Только теперь Шпаков заметил, что на улице слишком много народу для десяти утра. Поодаль стояли два мужика — Семен и Валера — соседи из общежития, нервно курили. На противоположной стороне дороги высыпали на скамейки старики. Носились ребятишки — но жена уже говорила с утра, что ребенка в садик брать отказались — не было воды и электричества. Около Наиля собралась чуть ли не вся татарская мафия их маленького городка. Шпак узнал Равиля, Ильдара, Ильяса — они часто приходили в гости к «восточному» соседу.
— Помнишь, что вчера говорил Гаврила? — спросил Александр, подавая Шпакову автомат с перевязанными изолентой магазинами. — С сегодняшнего дня власти не будет. Думаю, что никакой власти не будет. Не будет законов, не будет государства, не будет никого, кто может приказать. Помнишь, о чем вчера говорили мы? Возьми!
Шпаков привычным движением закинул оружие за плечо.
— Пошли, — сказал он.
Сначала они сели на скамейку вчетвером — Сергей, Андрей, Саша, Наиль. Шпак вглядывался в лица товарищей, и не мог понять, почему не видит обреченности, не видит готовности идти на заклание. А потом почувствовал, как налился тяжестью автомат за спиной. Как мрачная решимость заполняет все тело.
— Я не пойду в милицию, — тяжко обронил богатырь. — Сами пришли — пусть сами разбираются, — он почувствовал, что начинает накаляться, чувствовать силу, которой нипочем даже четверо молодчиков в переполненном дискоклубе. Тогда они пытались обидеть его будущую жену — и Андрей дал понять, кто прав и кто виноват. Разбегались все — даже охранники, только он и Аня остались, а в руках — изломанная в щепу скамья, да еще четыре недочеловека тихонько поскуливают на полу.

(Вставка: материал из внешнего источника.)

(** The initial registry and its entry for the leak of section A-B, reported
    by both subsystems. *)
Lemma redetection_keeps_id_not_date_witness :
  let registry := getInitialDefectRegistry in
  let e := staticDefect "DEF-001" "Major/Sudden Leak" "Section A-B"
             critical "Critical" "游댮" (isoDate 2024 11 15)
             "High pressure drop" "PT"
             "Direct visual sighting of spill" "Visible spectrum camera" 92 in
  NoDup (pairOf <$> registry)
  /\ e ∈ registry
  /\ agreed agreeingSnapshot (pairOf e)
  /\ let w := reconciled alwaysHalf refreshInstant refreshInstant registry
                agreeingSnapshot 100%N 0 in
     let returned := Working.updatedRegistry
       (updateDefectRegistryWithDetections alwaysHalf refreshInstant refreshInstant
          registry agreeingSnapshot 100%N 0) in
     exists e', e' ∈ Working.updatedRegistry w
       /\ DefectRegistryItem.id e' = DefectRegistryItem.id e
       /\ sameIdentity e e'
       /\ DefectRegistryItem.detectedDate e' = isoDay refreshInstant
       /\ DefectRegistryItem.lastDetected e' = Some refreshInstant
       /\ ((length (Working.updatedRegistry w) <= MAX_DEFECT_REGISTRY_SIZE)%nat ->
           e' ∈ returned)
       /\ ((forall e0, e0 ∈ registry -> before refreshInstant e0) ->
           (length (controlSystemDetections agreeingSnapshot)
            <= MAX_DEFECT_REGISTRY_SIZE)%nat ->
           e' ∈ returned)
       /\ (forall e'', e'' ∈ returned -> pairOf e'' = pairOf e -> e'' = e').
Proof.
  intros registry e.
  assert (He : e ∈ registry) by (apply (bool_decide_unpack _); by vm_compute).
  split; [exact getInitialDefectRegistry_NoDup|]. split; [exact He|].
  split; [exact agreeingSnapshot_agreed|].
  exact (proj1 redetection_keeps_id_not_date alwaysHalf refreshInstant refreshInstant
           registry agreeingSnapshot 100%N 0%nat e
           getInitialDefectRegistry_NoDup He agreeingSnapshot_agreed).
Defined.

(** C2 as stated fails for [detectedDate]: the initial registry's entry for the
    leak of section A-B, first detected on 15 November 2024, is re-detected by
    both subsystems on 10 January 2025; the entry returned for it has the same
    identifier, and 10 January 2025 as its [detectedDate]. *)
Lemma redetection_changes_detectedDate :
  let returned := Working.updatedRegistry
    (updateDefectRegistryWithDetections alwaysHalf refreshInstant refreshInstant
       getInitialDefectRegistry agreeingSnapshot 100%N 0) in
  exists e e',
    getInitialDefectRegistry !! 0%nat = Some e
    /\ returned !! 0%nat = Some e'
    /\ agreed agreeingSnapshot (pairOf e)
    /\ pairOf e' = pairOf e
    /\ DefectRegistryItem.id e = "DEF-001"
    /\ DefectRegistryItem.id e' = "DEF-001"
    /\ DefectRegistryItem.detectedDate e = isoDate 2024 11 15
    /\ DefectRegistryItem.detectedDate e' = isoDate 2025 1 10
    /\ DefectRegistryItem.detectedDate e' <> DefectRegistryItem.detectedDate e.
Proof.
  intros returned. eexists _, _.
  split; [reflexivity|]. split; [by vm_compute|].
  split; [exact agreeingSnapshot_agreed|].
  repeat split; by vm_compute.
Qed.

(** ** Uniqueness of the identity key *)

(** C5: when the pairs (location, defect type) of the registry passed in are
    distinct, so are those of the array returned.  Reconciling the same
    snapshot a second time, at [now2], on what the first reconciliation
    returned, gives again distinct pairs, and an entry whose pair both
    subsystems report has [now2] as its [lastDetected] (the control system
    reporting no other pair under the same key).  When [now2] is later than
    the instant [now1] of the first reconciliation, the registry held no time
    stamp later than [now1] and the control system reports at most 15
    detections, every such pair has exactly one entry after the second
    reconciliation, last detected at [now2]. *)
Theorem pairs_stay_distinct random now1 now1' now2 now2' registry leakageStatus c drawn :
  NoDup (pairOf <$> registry) ->
  let first := updateDefectRegistryWithDetections random now1 now1' registry
                 leakageStatus c drawn in
  let second := updateDefectRegistryWithDetections random now2 now2'
                  (Working.updatedRegistry first) leakageStatus
                  (Working.defectIdCounter first) (Working.drawn first) in
  let reportedByBothSubsystems p :=
    p ∈ pairOfDetection <$> controlSystemDetections leakageStatus
    /\ p ∈ pairOfDetection <$> droneDetections leakageStatus
    /\ (forall d, d ∈ controlSystemDetections leakageStatus ->
                  detectionKey d = pairKey p -> pairOfDetection d = p) in
  NoDup (pairOf <$> Working.updatedRegistry first)
  /\ NoDup (pairOf <$> Working.updatedRegistry second)
  /\ (forall e, e ∈ Working.updatedRegistry second ->
                reportedByBothSubsystems (pairOf e) ->
                DefectRegistryItem.lastDetected e = Some now2)
  /\ (now1 < now2 ->
      (forall e, e ∈ registry -> notAfter now1 e) ->
      (length (controlSystemDetections leakageStatus) <= MAX_DEFECT_REGISTRY_SIZE)%nat ->
      forall p, reportedByBothSubsystems p ->
        exists e, e ∈ Working.updatedRegistry second
                  /\ pairOf e = p
                  /\ DefectRegistryItem.lastDetected e = Some now2
                  /\ (forall e', e' ∈ Working.updatedRegistry second ->
                                 pairOf e' = p -> e' = e)).
Proof.
  intros Hnd first second reportedByBothSubsystems.
  assert (Hagreed : forall p, reportedByBothSubsystems p -> agreed leakageStatus p).
  { intros p (Hc & Hd & Hkey). apply agreed_complete; [done| |done].
    apply list_elem_of_fmap in Hd as (d & -> & Hd).
    change (pairKey (pairOfDetection d)) with (detectionKey d).
    by apply list_elem_of_fmap_2. }
  assert (Hnd1 : NoDup (pairOf <$> Working.updatedRegistry first))
    by (by apply returned_NoDup).
  assert (Hnd2 : NoDup (pairOf <$> Working.updatedRegistry second))
    by (by apply returned_NoDup).
  assert (Hlast : forall e, e ∈ Working.updatedRegistry second ->
                            agreed leakageStatus (pairOf e) ->
                            DefectRegistryItem.lastDetected e = Some now2).
  { intros e He%returned_reconciled Ha.
    by destruct (reconciled_agreed_written _ _ _ _ _ _ _ _ Hnd1 He Ha) as (Hl & _). }
  split; [exact Hnd1|]. split; [exact Hnd2|].
  split; [intros e He Hboth; apply Hlast; [done | by apply Hagreed]|].
  intros Hlater Hold Hlen p Ha%Hagreed.
  assert (Hbefore : forall e0, e0 ∈ Working.updatedRegistry first -> before now2 e0).
  { intros e0 He0 t Ht.
    pose proof (returned_notAfter _ _ _ _ _ _ _ Hold e0 He0 t Ht). lia. }
  destruct (reconciled_agreed_present random now2 now2' (Working.updatedRegistry first)
              leakageStatus (Working.defectIdCounter first) (Working.drawn first) p Ha)
    as (e & He & Hp).
  assert (He2 : e ∈ Working.updatedRegistry second).
  { apply reconciled_agreed_returned; [done..|]. by rewrite Hp. }
  exists e. split; [done|]. split; [done|]. split.
  - apply Hlast; [done|]. by rewrite Hp.
  - intros e' [i Hi]%list_elem_of_lookup Hp'. apply list_elem_of_lookup in He2 as [j Hj].
    assert (i = j) as ->; [|congruence].
    eapply NoDup_lookup; [exact Hnd2|..]; rewrite list_lookup_fmap.
    + by rewrite Hi.
    + rewrite Hj. simpl. congruence.
Qed.
Lemma okM_evalBlock block env : okM wf_res (evalBlock Eval_ block env).
Proof using IH. apply IHs. Qed.
#[local] Hint Resolve okM_evalBlock : okmdb.

Lemma Qv_wf_res v : Qv v -> wf_res v.
Proof. intros H. right. exact H. Qed.

Lemma okM_evalPrefixExpression op right env :
  okM Qv (evalPrefixExpression Eval_ op right env).
Proof using IH. unfold evalPrefixExpression, Qv. goM. Qed.

Lemma okM_evalInfixExpression l op r env :
  okM Qv (evalInfixExpression Eval_ l op r env).
Proof using IH.
  unfold evalInfixExpression.
  eapply okM_bind; [apply IHe|]. intros lv Hl.
  destruct (isError lv); [apply okM_ret; exact Hl|].
  eapply okM_bind; [apply IHe|]. intros rv Hr.
  destruct (isError rv); [apply okM_ret; exact Hr|].
  repeat match goal with
         | |- okM _ (if ?b then _ else _) => destruct b
         end;
    auto using okM_evalAdd, okM_evalSubtract, okM_evalMultiply, okM_evalDivide,
      okM_evalEquals, okM_evalNotEquals, okM_evalGreaterThan, okM_evalLessThan,
      okM_evalGreaterOrEqual, okM_evalLessOrEqual, okM_evalAnd, okM_evalOr.
  unfold Qv. goM.
Qed.

Lemma okM_evalElseIfBlocks blocks : forall elseBlock env,
  okM wf_res (evalElseIfBlocks Eval_ blocks elseBlock env).
Proof using IH.
  induction blocks as [|[cond blk] rest IHl]; intros elseBlock env; simpl.
  - destruct elseBlock; [apply okM_evalBlock|apply okM_ret; right; reflexivity].
  - eapply okM_bind; [apply IHe|]. intros c Hc.
    destruct (isError c); [apply okM_ret; right; exact Hc|].
    destruct (isTruthy c); [apply okM_evalBlock|apply IHl].
Qed.

Lemma okM_evalIfStatement cond thenBlock elseIfBlocks elseBlock env :
  okM wf_res (evalIfStatement Eval_ cond thenBlock elseIfBlocks elseBlock env).
Proof using IH.
  unfold evalIfStatement.
  eapply okM_bind; [apply IHe|]. intros c Hc.
  destruct (isError c); [apply okM_ret; right; exact Hc|].
  destruct (isTruthy c); [apply okM_evalBlock|apply okM_evalElseIfBlocks].
Qed.

Lemma okM_evalWhileStatement_loop n : forall cond body env result,
  wf_res result ->
  okM wf_res (evalWhileStatement_loop Eval_ n cond body env result).
Proof using IH.
  induction n as [|n IHn]; intros cond body env result Hr; simpl.
  - apply okM_out_of_fuel.
  - eapply okM_bind; [apply IHe|]. intros c Hc.
    destruct (isError c); [apply okM_ret; right; exact Hc|].
    destruct (negb (isTruthy c)); [apply okM_ret; exact Hr|].
    eapply okM_bind; [apply okM_evalBlock|]. intros b Hb.
    destruct (isReturnValue b); [apply okM_ret; exact Hb|].
    destruct (isError b); [apply okM_ret; exact Hb|].
    apply IHn. exact Hb.
Qed.

Lemma okM_evalForEachStatement_loop elements : forall variable body env result,
  forallb wf elements = true -> wf_res result ->
  okM wf_res (evalForEachStatement_loop Eval_ elements variable body env result).
Proof using IH.
  induction elements as [|element rest IHl]; intros variable body env result He Hr;
    simpl.
  - apply okM_ret. exact Hr.
  - simpl in He. apply andb_true_iff in He as [He1 He2].
    eapply okM_bind; [apply okM_NewEnclosedEnvironment|]. intros cur _.
    eapply okM_bind; [apply okM_Set_; exact He1|]. intros _ _.
    eapply okM_bind; [apply okM_evalBlock|]. intros b Hb.
    destruct (isReturnValue b); [apply okM_ret; exact Hb|].
    destruct (isError b); [apply okM_ret; exact Hb|].
    apply IHl; assumption.
Qed.

Lemma okM_evalForEachStatement variable iterable body env :
  okM wf_res (evalForEachStatement Eval_ variable iterable body env).
Proof using IH.
  unfold evalForEachStatement.
  eapply okM_bind; [apply IHe|]. intros it Hit.
  destruct (isError it); [apply okM_ret; right; exact Hit|].
  destruct it;
    try (eapply okM_bind; [apply okM_TypeOf|]; intros t _;
         eapply okM_weaken; [apply okM_NewError|apply Qv_wf_res]).
  apply okM_evalForEachStatement_loop; [exact Hit|right; reflexivity].
Qed.

Lemma okM_evalLetStatement name value env :
  okM Qv (evalLetStatement Eval_ name value env).
Proof using IH.
  unfold evalLetStatement.
  eapply okM_bind; [apply IHe|]. intros v Hv.
  destruct (isError v); [apply okM_ret; exact Hv|].
  eapply okM_bind; [apply okM_Set_; exact Hv|]. intros _ _.
  apply okM_ret. exact Hv.
Qed.

Lemma okM_evalReturnStatement returnValue env :
  okM Qv (evalReturnStatement Eval_ returnValue env).
Proof using IH.
  unfold evalReturnStatement.
  eapply okM_bind; [apply IHe|]. intros v Hv.
  destruct (isError v); [apply okM_ret; exact Hv|].
  apply okM_alloc. intros a. exact Hv.
Qed.

Lemma okM_evalPrintStatement value env :
  okM Qv (evalPrintStatement Eval_ value env).
Proof using IH. unfold evalPrintStatement, Qv. goM. Qed.

Lemma okM_evalExpressions exps : forall env results,
  forallb wf results = true ->
  okM (fun rs => forallb wf rs = true) (evalExpressions Eval_ exps env results).
Proof using IH.
  induction exps as [|exp rest IHl]; intros env results Hr; simpl.
  - apply okM_ret. exact Hr.
  - eapply okM_bind; [apply IHe|]. intros v Hv.
    destruct (isError v).
    + apply okM_ret. simpl. unfold Qv in Hv. rewrite Hv. reflexivity.
    + apply IHl. rewrite forallb_app, Hr. simpl. unfold Qv in Hv. rewrite Hv.
      reflexivity.
Qed.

— Мне работать надо! — заводил Шпак сам себя. — Мне семью кормить! Они ее накормят? Защитят? Может, мля, кто еще в постель вместо меня ляжет!? Убью, сволочей, в кровь, в мясо… Пусть захлебнутся!
— Никто не придет, — тихо сказал Саша. — Сегодня ночью мы завалили четверых. И будем валить еще. Их оружие наверняка не стреляет, — при этих словах Наиль показал циркониевые зубы. — Будем нападать, прикончим всех. Гаврила один, но очень большая стая собак может завалить и льва. Тогда они придут за нами — мы ведь свидетели и соучастники. Я их опережу. Это война. Моя война.
— Это и моя война, — радостно отозвался Наиль.
Вторым был Андрей. Шпаков даже не поверил, что Павин на такое способен.
— Я тоже, — сказал маленький человек. — Я тоже… буду… хочу… на войну, чтоб её… Только… это… как же ячмень…?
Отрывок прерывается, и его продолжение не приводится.